1. An extreme ultraviolet (EUV) light source comprising:

a vacuum vessel;

a target material supply system configured to supply targets to an interior of the vacuum vessel, the targets comprising at least a first target, wherein the first target has an initial shape at an initial target region in the vacuum vessel; a first optical source configured to provide a first light beam to a first target region in the vacuum vessel, the first light beam being configured to modify the initial shape of the initial target to form a modified target; and

a second optical source configured to provide a second light beam to a second target region in the vacuum vessel, the second target region configured to receive the modified target, the second light beam being configured to interact with the modified target and to convert at least some of the target material in the modified target to a plasma that emits EUV light, wherein

the initial shape of the first target is controlled to thereby control an amount of plasma produced from the interaction between the second light beam and the modified target.

2. The EUV light source of clause 1, wherein the target material comprises a molten metal, and the supply system comprises:

a reservoir configured to hold the target material;

a nozzle configured to be fluidly coupled to the reservoir and to emit the targets into the interior of the vacuum vessel; and

an actuator mechanically connected to the nozzle.

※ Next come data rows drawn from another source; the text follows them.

(** X12. POST on an account that is deleted or has no database is answered with
    the tombstoned 404 and writes nothing, whatever its headers carry. *)
Theorem POST_on_deleted_account self req w drive part account given :
  split_and_validate req = inr (drive, part, account) ->
  header_lookup (headers req) "x-timestamp" = Some given ->
  check_float given = true ->
  insufficient_storage self drive = false ->
  match stored (_get_account_broker self drive part account) w with
  | None => True
  | Some r => record_deleted r = true
  end ->
  exists w',
    POST self req w =
      (inr (mkResponse HTTPNotFound
              (status_header
                 (stored (_get_account_broker self drive part account) w))
              "" None), w')
    /\ dbs w' = dbs w.
Proof.
  intros Hpath Hgiven Hfloat Hmounted Hgone.
  set (b := _get_account_broker self drive part account) in *.
  unfold POST.
  rewrite Hpath, (timestamp_accepted req given Hgiven Hfloat), Hmounted.
  fold b. run. rewrite is_deleted_run.
  assert (match stored b w with
          | Some r => record_deleted r
          | None => true
          end = true) as ->
    by (destruct (stored b w); [exact Hgone|reflexivity]).
  rewrite _deleted_response_run, stored_logged.
  eexists. split; reflexivity.
Qed.

(** X9. DELETE is idempotent from the client's side: after a DELETE whose
    timestamp is newer than the account's [put_timestamp] (answered 204,
    with the header X-Account-Status: Deleted), a second DELETE with any
    valid timestamp is answered 404 with the same status header and
    writes nothing. *)
Theorem DELETE_twice self req1 req2 w drive part account ts1 ts2 r :
  split_and_validate req1 = inr (drive, part, account) ->
  split_and_validate req2 = inr (drive, part, account) ->
  insufficient_storage self drive = false ->
  header_lookup (headers req1) "x-timestamp" = Some ts1 ->
  check_float ts1 = true ->
  header_lookup (headers req2) "x-timestamp" = Some ts2 ->
  check_float ts2 = true ->
  stored (_get_account_broker self drive part account) w = Some r ->
  record_deleted r = false ->
  newer ts1 (put_timestamp r) = true ->
  answer (DELETE self req1) w =
    inr (mkResponse HTTPNoContent [("X-Account-Status", "Deleted")] "" None)
  /\ answer (DELETE self req2) (after (DELETE self req1) w) =
     inr (mkResponse HTTPNotFound [("X-Account-Status", "Deleted")] "" None)
  /\ dbs (after (DELETE self req2) (after (DELETE self req1) w))
     = dbs (after (DELETE self req1) w).
Proof.
  intros Hp1 Hp2 Hmounted Hg1 Hf1 Hg2 Hf2 Hs Hlive Hnewer.
  set (b := _get_account_broker self drive part account) in *.
  destruct (DELETE_live self req1 w drive part account ts1 r Hp1 Hmounted Hg1
              Hf1 Hs Hlive) as (w1 & Hrun1 & Hs1 & _).
  fold b in Hs1, Hrun1.
  rewrite (tombstone_live ts1 r Hlive Hnewer) in Hs1, Hrun1.
  unfold answer, after. rewrite Hrun1. cbn [fst snd].
  split; [reflexivity|].
  rewrite (DELETE_gone self req2 w1 drive part account ts2 _ Hp2 Hmounted
             Hg2 Hf2 Hs1).
  - split; reflexivity.
  - unfold record_deleted. cbn [delete_timestamp put_timestamp].
    exact Hnewer.
Qed.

3. The EUV light source of clause 2, wherein the initial shape of the first target at the initial target region is controlled by causing the actuator to vibrate the nozzle at more than one frequency.

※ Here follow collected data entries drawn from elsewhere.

(** The body the three ingestion methods share; they differ in the source
    called, the table of the raw rows, the transformer and the name of the
    checkpoint. *)
Definition ingest (env : Env) (s : source_tag) (limit : option Z)
    (row : pydict -> Tables -> Tables)
    (transform : list pydict -> M time (list CryptoData * nat))
    (name : string) : M World Z :=
  try_except
    (raw_data <- fetch env s limit ;;
     store_raw row raw_data ;;;
     commit env AtRawStore ;;;
     out <- on_clock (transform raw_data) ;;
     loaded_count <- load (fst out) 0 ;;
     commit env AtLoad ;;;
     update_checkpoint env name loaded_count ;;;
     ret loaded_count)%py
    (fun e => rollback ;;; raise e)%py.

Definition ingest_from_coinpaprika `{PyLib} (env : Env) (limit : Z) : M World Z :=
  ingest env Coinpaprika (Some limit)
    (fun item => add_raw_api {| api_source := "coinpaprika"; api_raw_data := item |})
    transform_coinpaprika "coinpaprika".

Definition ingest_from_coingecko `{PyLib} (env : Env) (limit : Z) : M World Z :=
  ingest env Coingecko (Some limit)
    (fun item => add_raw_api {| api_source := "coingecko"; api_raw_data := item |})
    transform_coingecko "coingecko".

Definition ingest_from_csv `{PyLib} (env : Env) : M World Z :=
  ingest env Csv None
    (fun item => add_raw_csv {| csv_raw_data := item |})
    transform_csv "csv".

(** The [except] clause of [run]. *)
Definition run_failed (env : Env) (total_records : Z) (e : exn) : M World bool :=
  (end_run env total_records false (Some (msg e)) ;;; ret false)%py.

(** [ETLPipeline.run].  [start_run] is called before the [try] statement;
    the three [if] statements and the successful [end_run] are inside it.  A
    source that the list does not name adds nothing to [total_records]. *)
Definition run `{PyLib} (env : Env) (sources : option (list string)) : M World bool :=
  fun w =>
    let sources :=
      match sources with
      | None => ["coinpaprika"; "coingecko"; "csv"]
      | Some l => l
      end in
    match start_run env (PyStr.join "," sources) w with
    | (Raise e, w0) => (Raise e, w0)
    | (Ok _, w0) =>
        let total_records := 0%Z in
        match (if PyStr.mem "coinpaprika" sources
               then ingest_from_coinpaprika env 10 else ret 0%Z) w0 with
        | (Raise e, w1) => run_failed env total_records e w1
        | (Ok count, w1) =>
            let total_records := (total_records + count)%Z in
            match (if PyStr.mem "coingecko" sources
                   then ingest_from_coingecko env 10 else ret 0%Z) w1 with
            | (Raise e, w2) => run_failed env total_records e w2
            | (Ok count, w2) =>
                let total_records := (total_records + count)%Z in
                match (if PyStr.mem "csv" sources
                       then ingest_from_csv env else ret 0%Z) w2 with
                | (Raise e, w3) => run_failed env total_records e w3
                | (Ok count, w3) =>
                    let total_records := (total_records + count)%Z in
                    match end_run env total_records true None w3 with
                    | (Raise e, w4) => run_failed env total_records e w4
                    | (Ok _, w4) => (Ok true, w4)
                    end
                end
            end
        end
    end.

(** ** Vocabulary of the properties *)

(** The validation rules of the schema, on a record and on a cleaned row. *)
Definition nonblank (s : string) : bool :=
  negb (String.eqb (PyStr.strip s) "").

Definition amount_ok (o : option PyFloat.float) : bool :=
  match o with
  | None => true
  | Some f => PyFloat.leb PyFloat.zero f
  end.

Definition valid_record (c : CryptoData) : bool :=
  PyFloat.ltb PyFloat.zero (price_usd c)
  && nonblank (crypto_id c) && nonblank (crypto_name c)
  && amount_ok (market_cap_usd c) && amount_ok (volume_24h_usd c).

Definition valid_cleaned (r : CleanedData) : bool :=
  PyFloat.ltb PyFloat.zero (cleaned_price_usd r)
  && nonblank (cleaned_crypto_id r) && nonblank (cleaned_crypto_name r)
  && amount_ok (cleaned_market_cap_usd r) && amount_ok (cleaned_volume_24h_usd r).

(** The name [run] looks for in its list, and the method it then calls. *)
Definition name_of (s : source_tag) : string :=
  match s with
  | Coinpaprika => "coinpaprika"
  | Coingecko => "coingecko"
  | Csv => "csv"
  end.

Definition ingest_source `{PyLib} (env : Env) (s : source_tag) : M World Z :=
  match s with
  | Coinpaprika => ingest_from_coinpaprika env 10
  | Coingecko => ingest_from_coingecko env 10
  | Csv => ingest_from_csv env
  end.

Definition default_sources : list string := ["coinpaprika"; "coingecko"; "csv"].

Definition requested (sources : option (list string)) : list string :=
  match sources with
  | None => default_sources
  | Some l => l
  end.

(** The sources a run attempts when none fails: the known ones that the list
    names, in the order of the three [if] statements. *)
Definition plan (sources : option (list string)) : list source_tag :=
  filter (fun s => PyStr.mem (name_of s) (requested sources))
         [Coinpaprika; Coingecko; Csv].

(** Ingestion of the sources of a list in turn, up to the first that raises:
    the running total, the exception if any, and the world reached. *)
Fixpoint ingest_each `{PyLib} (env : Env) (l : list source_tag) (total : Z)
    (w : World) : Z * option exn * World :=
  match l with
  | [] => (total, None, w)
  | s :: rest =>
      match ingest_source env s w with
      | (Ok count, w') => ingest_each env rest (total + count)%Z w'
      | (Raise e, w') => (total, Some e, w')
      end
  end.

(** The commits of the run tracker go through. *)
Definition tracker_commits (env : Env) : Prop :=
  forall n, commit_fault env AtStartRun n = None
            /\ commit_fault env AtEndRun n = None.

(** The rows of the checkpoint table for a source. *)
Definition rows_for (source : string) (t : Tables) : list ETLCheckpoint :=
  filter (source_is source) (etl_checkpoints t).

(** [update_checkpoint(source, c)] for each cursor of a list in turn. *)
Fixpoint update_checkpoints (env : Env) (source : string) (cursors : list Z)
  : M World unit :=
  match cursors with
  | [] => ret tt
  | c :: rest =>
      (update_checkpoint env source c ;;; update_checkpoints env source rest)%py
  end.

(** The state of the network before any request. *)
Definition quiet : Net := {| sent := []; slept := [] |}.

(** ** Vocabulary of the invariants *)

(** [c] keeps [I]: whatever [c] does from a world in [I], raising or not, it
    ends in a world in [I]. *)
Definition keeps {A} (I : World -> Prop) (c : M World A) : Prop :=
  forall w, I w -> I (snd (c w)).

(** [c] returns only values in [Q]. *)
Definition yields {S A} (c : M S A) (Q : A -> Prop) : Prop :=
  forall s a s', c s = (Ok a, s') -> Q a.

(** An invariant that the steps of an ingestion keep: it does not depend on
    the clock or on the count of commits, a commit and a rollback keep it, and
    so do the writes of an ingestion, provided the cleaned rows written come
    from valid records. *)
Record stable (I : World -> Prop) : Prop := {
  stable_clock : forall t w, I w -> I (set_clock t w);
  stable_commits : forall n w, I w -> I (set_commits n w);
  stable_commit : forall w, I w -> I (set_db committed w);
  stable_rollback : forall w, I w -> I (set_db rolled_back w);
  stable_raw_api : forall r w, I w -> I (set_view (add_raw_api r) w);
  stable_raw_csv : forall r w, I w -> I (set_view (add_raw_csv r) w);
  stable_cleaned : forall c w,
    valid_record c = true -> I w -> I (set_view (add_cleaned (cleaned_of c)) w);
  stable_checkpoints : forall f w, I w -> I (set_view (set_checkpoints f) w)
}.

(** A step of the run tracker: no source attempted, no cleaned row written. *)
Definition tracker_step (w w' : World) : Prop :=
  attempts w' = attempts w
  /\ cleaned_data (view (db w')) = cleaned_data (view (db w))
  /\ (cleaned_data (stored (db w')) = cleaned_data (stored (db w))
      \/ cleaned_data (stored (db w')) = cleaned_data (view (db w))).

Definition synced (w : World) : Prop := view (db w) = stored (db w).

Definition cleaned_extends (base : list CleanedData) (w : World) : Prop :=
  (exists more, cleaned_data (stored (db w)) = base ++ more)
  /\ (exists more, cleaned_data (view (db w)) = base ++ more).

Definition cleaned_valid (w : World) : Prop :=
  Forall (fun r => valid_cleaned r = true) (cleaned_data (stored (db w)))
  /\ Forall (fun r => valid_cleaned r = true) (cleaned_data (view (db w))).

Definition runs_are (R : list ETLRun) (w : World) : Prop :=
  etl_runs (stored (db w)) = R /\ etl_runs (view (db w)) = R.

Definition self_is (k : option nat) (w : World) : Prop := run_id w = k.

Definition attempts_are (a : list source_tag) (w : World) : Prop := attempts w = a.

(** The row [start_run] adds and the row [end_run] makes of it. *)
Definition started (label : string) (t : time) : ETLRun :=
  {| started_at := t; ended_at := None; records_processed := 0;
     success := false; error_message := None; run_source := Some label |}.

Definition finished (label : string) (t t' : time) (processed : Z)
    (succeeded : bool) (error : option string) : ETLRun :=
  {| started_at := t; ended_at := Some t'; records_processed := processed;
     success := succeeded; error_message := error; run_source := Some label |}.

Definition label_of (sources : option (list string)) : string :=
  PyStr.join "," (requested sources).

(** ** Vocabulary of the clients and of the file rows *)

(** A response with status 429. *)
Definition rate_limited (o : http_outcome) : bool :=
  match o with
  | Response status _ => (status =? 429)%Z
  | Transport _ => false
  end.

(** What a fetch method makes of an outcome that it does not retry. *)
Definition outcome_result (o : http_outcome) : result pyval :=
  match o with
  | Transport e => Raise e
  | Response status body => read_response status body
  end.

Definition tickers_request (limit : Z) : request :=
  {| url := "/tickers"; limit_param := limit |}.

Definition markets_request (limit : Z) : request :=
  {| url := "/coins/markets"; limit_param := Z.min limit 250 |}.

(** An item whose ["quotes"] is absent or a dict, and whose ["USD"] under it
    is absent or a dict. *)
Definition quoted (item : pydict) : Prop :=
  match lookup item "quotes" with
  | None => True
  | Some (VDict q) =>
      match lookup q "USD" with
      | None | Some (VDict _) => True
      | Some _ => False
      end
  | Some _ => False
  end.

(** The field a file row is read from: the one with the [_usd] name when it
    is there and true, the one with the old name otherwise. *)
Definition chosen (item : pydict) (usd legacy : string) (default : pyval) : pyval :=
  if truthy (dict_get item usd VNone) then dict_get item usd VNone
  else dict_get item legacy default.

(** The number in the text of a value once its commas are removed; none
    when the text cannot be made. *)
Definition number_of `{PyLib} (v : pyval) : option PyFloat.float :=
  match py_str v with
  | Ok s => PyFloat.of_string (PyStr.remove_char "," s)
  | Raise _ => None
  end.

(** [str(v)] returns. *)
Definition prints `{PyLib} (v : pyval) : bool :=
  match py_str v with
  | Ok _ => true
  | Raise _ => false
  end.

(** The handler of a transformer can report the item: the text of the id it
    prints can be made. *)
Definition id_prints `{PyLib} (item : pydict) : bool :=
  prints (dict_get item "id" (VStr "unknown")).



(** ** Vocabulary of the further properties *)

(** The three transformers by source. *)
Definition transform_of `{PyLib} (s : source_tag) (raw_data : list pydict)
  : M time (list CryptoData * nat) :=
  match s with
  | Coinpaprika => transform_coinpaprika raw_data
  | Coingecko => transform_coingecko raw_data
  | Csv => transform_csv raw_data
  end.

(** A result with records put before its output and errors added to its
    count. *)
Definition after_batch (acc : list CryptoData) (errs : nat)
    (r : result (list CryptoData * nat) * time)
  : result (list CryptoData * nat) * time :=
  match r with
  | (Ok (out, n), t) => (Ok (acc ++ out, errs + n), t)
  | (Raise e, t) => (Raise e, t)
  end.


(** An optional float as [model_dump] gives it. *)
Definition dump_float (o : option PyFloat.float) : pyval :=
  match o with
  | Some f => VFloat f
  | None => VNone
  end.

(** The raw items of a source in the tables: the rows of the file table, or
    the rows of the API table with the source's tag. *)
Definition raw_items (s : source_tag) (t : Tables) : list pydict :=
  match s with
  | Csv => map csv_raw_data (raw_csv_data t)
  | _ => map api_raw_data
             (filter (fun r => String.eqb (api_source r) (name_of s))
                     (raw_api_data t))
  end.

(** The row an ingestion adds for a raw item of a source. *)
Definition raw_row (s : source_tag) (item : pydict) : Tables -> Tables :=
  match s with
  | Csv => add_raw_csv {| csv_raw_data := item |}
  | _ => add_raw_api {| api_source := name_of s; api_raw_data := item |}
  end.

4. The EUV light source of clause 2, wherein a spacing between the first target and a second target is controlled by adjusting a pressure applied to the target material in the reservoir, and the second target is supplied by the target supply system before the first target.

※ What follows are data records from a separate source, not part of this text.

Lemma putAnnounce_twice t1 t2 l n1 n2 :
  ethAddr n1 = ethAddr n2 ->
  putAnnounce t2 (putAnnounce t1 l n1) n2 = putAnnounce t2 l n2.
Proof.
  intros Heq. unfold putAnnounce, set_db. cbn. f_equal.
  rewrite Heq. apply insert_insert_eq.
Qed.

Lemma Announce_authenticated now l ctx req a :
  extractEthAddr l ctx = (a, None) ->
  Announce now l ctx req =
    (putAnnounce now l
       {| ethAddr := a; ipAddr := AnnounceRequest_IpAddr req; ts := 0 |},
     Ok mkEmpty).
Proof. intros H. unfold Announce. by rewrite H. Qed.

(** *** One pass of the sweep loop *)

Lemma sweepEntry_foldl (dl : Time) (order : list Address) :
  ∀ (m : gmap Address node) (d k : Z),
    NoDup order ->
    (∀ a, a ∈ order -> is_Some (m !! a)) ->
    0 <= d -> 0 <= k -> d + k + Z.of_nat (length order) < 2 ^ 64 ->
    ∃ m' d' k',
      foldl (sweepEntry dl) (m, d, k) order = (m', d', k')
      ∧ (∀ a, a ∈ order -> m' !! a = live dl (m !! a))
      ∧ (∀ a, a ∉ order -> m' !! a = m !! a)
      ∧ d' - d = Z.of_nat (size m) - Z.of_nat (size m')
      ∧ (d' - d) + (k' - k) = Z.of_nat (length order)
      ∧ d <= d' ∧ k <= k'.
Proof.
  induction order as [|x xs IH]; intros m d k Hnd Hin Hd Hk Hlen.
  - exists m, d, k. cbn. repeat split; try lia.
    intros a Ha. by apply elem_of_nil in Ha.
  - apply NoDup_cons in Hnd as [Hx Hnd].
    destruct (Hin x) as [n Hn]; [left|].
    cbn [foldl]. unfold sweepEntry at 2. rewrite Hn.
    cbn [length] in Hlen.
    destruct (Time_Before (ts n) dl) eqn:Hb.
    + rewrite wrap_uint64_small by lia.
      destruct (IH (delete x m) (d + 1) k) as (m' & d' & k' & Hf & Hi & Ho & Hs & Hc & Hd' & Hk');
        [done| |lia|lia|lia|].
      { intros a Ha. rewrite lookup_delete_ne; [|by intros ->].
        apply Hin. by right. }
      exists m', d', k'. split; [done|].
      assert (Hsz : size (delete x m) = pred (size m))
        by (apply map_size_delete_Some; eauto).
      assert (Hpos : (0 < size m)%nat).
      { destruct (size m) eqn:E; [|lia].
        apply map_size_empty_inv in E. subst m. by rewrite lookup_empty in Hn. }
      rewrite Hsz in Hs.
      repeat split; cbn [length]; try lia.
      * intros a Ha. apply elem_of_cons in Ha as [->|Ha].
        -- rewrite Ho by done. rewrite lookup_delete_eq, Hn. cbn. by rewrite Hb.
        -- rewrite Hi by done. rewrite lookup_delete_ne; [done|by intros ->].
      * intros a Ha. apply not_elem_of_cons in Ha as [Hne Ha].
        rewrite Ho by done. by rewrite lookup_delete_ne.
    + rewrite wrap_uint64_small by lia.
      destruct (IH m d (k + 1)) as (m' & d' & k' & Hf & Hi & Ho & Hs & Hc & Hd' & Hk');
        [done| |lia|lia|lia|].
      { intros a Ha. apply Hin. by right. }
      exists m', d', k'. split; [done|].
      repeat split; cbn [length]; try lia.
      * intros a Ha. apply elem_of_cons in Ha as [->|Ha].
        -- rewrite Ho by done. rewrite Hn. cbn. by rewrite Hb.
        -- by apply Hi.
      * intros a Ha. apply not_elem_of_cons in Ha as [Hne Ha]. by apply Ho.
Qed.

5. The EUV light source of clause 4, wherein the initial shape of the first target is based on the controlled spacing between the first target and a second target.

6. The EUV light source of clause 1, further comprising a third optical source configured to provide a third light beam to a third target region, and wherein the third target region is configured to receive the first target, and the initial shape of the first target at the initial target region is controlled by interacting the first target with the third light beam.

7. The EUV light source of clause 6, wherein the third target region is closer to the target material supply system than the first target region and the second target region.

8. The EUV light source of clause 1, wherein the initial shape of the first target at the initial target region comprises an oblate sphere of molten metal having a first extent along a first direction and a second extent along a second direction that is perpendicular to the first direction, and the ratio of the first extent to the second extent is between 0.6 and 0.8.

9. The EUV light source of clause 1, wherein the initial shape of the first target at the initial target region comprises an oblate sphere of molten metal having a first extent along a first direction and a second extent along a second direction that is perpendicular to the first direction, and the ratio of the first extent to the second extent is between 0.75 and 0.9.

10. The EUV light source of clause 1, wherein the initial shape of the first target at the initial target region comprises an oblate sphere of molten metal having a first extent along a first direction and a second extent along a second direction that is perpendicular to the first direction, and the ratio of the first extent to the second extent is about 0.8.

11. The EUV light source of clause 1, wherein the modified target has a morphology that is determined by the initial shape of the first target at the initial target region, the morphology describing a shape of the target and/or a target material density in three dimensions.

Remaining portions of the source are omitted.